Lemma dispatch_no_panic (cancelled : gset nat) (f : RouteFilter T) (x : R) (s : RouterState R T W) msg :
  router_ok s -> dispatch zerocid cancelled f x s <> Panic msg.
Proof.
  intros Hok. unfold dispatch.
  assert (forall rc, rc ∈ dispatch_targets zerocid f s -> open_chan (chans s) (rc_addr rc)) as Hopen.
  { intros rc (t & rcs & Ht & Hin)%elem_of_dispatch_targets. by eapply ok_open. }
  revert Hopen. generalize (chans s) as cs. induction (dispatch_targets zerocid f s) as [|rc rcs IH]; [done|].
  intros cs Hopen. simpl. unfold mbind. pose proof (dispatch1_open cancelled rc x cs (Hopen rc ltac:(left))) as H1.
  destruct (dispatch1 _ _ _ _) as [[] cs'|cs'|]; [|done|done]. apply IH. intros rc' Hin. apply H1, Hopen. by right.
Qed.
End NoPanic.

(** *** A route channel just added *)

Section Added.
Context {R : Type} {T : Type} `{Countable T} {W : Type}.

(** A successful [Add] appends a new route channel, whose receive channel is
    new and empty, and leaves the others alone. *)
Lemma Add_inl ctx f sub pub uns (s s' : RouterState R T W) rc :
  router_ok s -> Add ctx f sub pub uns [] s = (inl rc, s') ->
  router_ok s' /\ correlationId rc = CorrelationId f /\ CtxDone rc = ctx /\ unsub rc = uns /\
  routes s' = <[Topic f := default [] (routes s !! Topic f) ++ [rc]]> (routes s) /\
  chans s' = <[rc_addr rc := make_chan receiveBufferSize]> (chans s) /\
  (forall t rcs rc', routes s !! t = Some rcs -> rc' ∈ rcs -> rc_addr rc' <> rc_addr rc).
Proof.
  intros Hok Hadd. pose proof (router_ok_Add ctx f sub pub uns [] s Hok) as Hok'. rewrite Hadd in Hok'.
  split; [done|].
  assert (forall t rcs rc', routes s !! t = Some rcs -> rc' ∈ rcs -> rc_addr rc' <> next_addr s) as Hne.
  { intros t rcs rc' Ht Hin E. destruct (ok_addr s t rcs (rc_addr rc') Hok Ht) as [_ Hlt]; [by apply list_elem_of_fmap_2|]. lia. }
  unfold Add in Hadd. destruct (routes (alloc _ s) !! Topic f) as [rcs|] eqn:E; simpl in E.
  - destruct (pub _) as [[e|] w]; simplify_eq/=. rewrite E. by split_and!.
  - destruct (sub _) as [[e|] w]; [by simplify_eq|]. destruct (pub w) as [[e|] w']; simplify_eq/=.
    rewrite E. by split_and!.
Qed.
End Added.

(** ** A concrete run *)

Module Run.

(** The binding's state is the set of its subscriptions. *)
Abbreviation World := (gset nat).
Definition sub_to (t : nat) : ComBindingFunc World := fun w => (None, {[t]} ∪ w).
Definition noop : ComBindingFunc World := fun w => (None, w).
Definition unsub_from (t : nat) : ComBindingFunc World := fun w => (None, w ∖ {[t]}).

• INSTRUCTIONS FOR THE TASK
Return only what runs from the line containing "(** ** A concrete run *)" to the last line of the records above, both ends included, exactly as written.

• OUTPUT FOR THIS EXERCISE
(** ** A concrete run *)

Module Run.

(** The binding's state is the set of its subscriptions. *)
Abbreviation World := (gset nat).
Definition sub_to (t : nat) : ComBindingFunc World := fun w => (None, {[t]} ∪ w).
Definition noop : ComBindingFunc World := fun w => (None, w).
Definition unsub_from (t : nat) : ComBindingFunc World := fun w => (None, w ∖ {[t]}).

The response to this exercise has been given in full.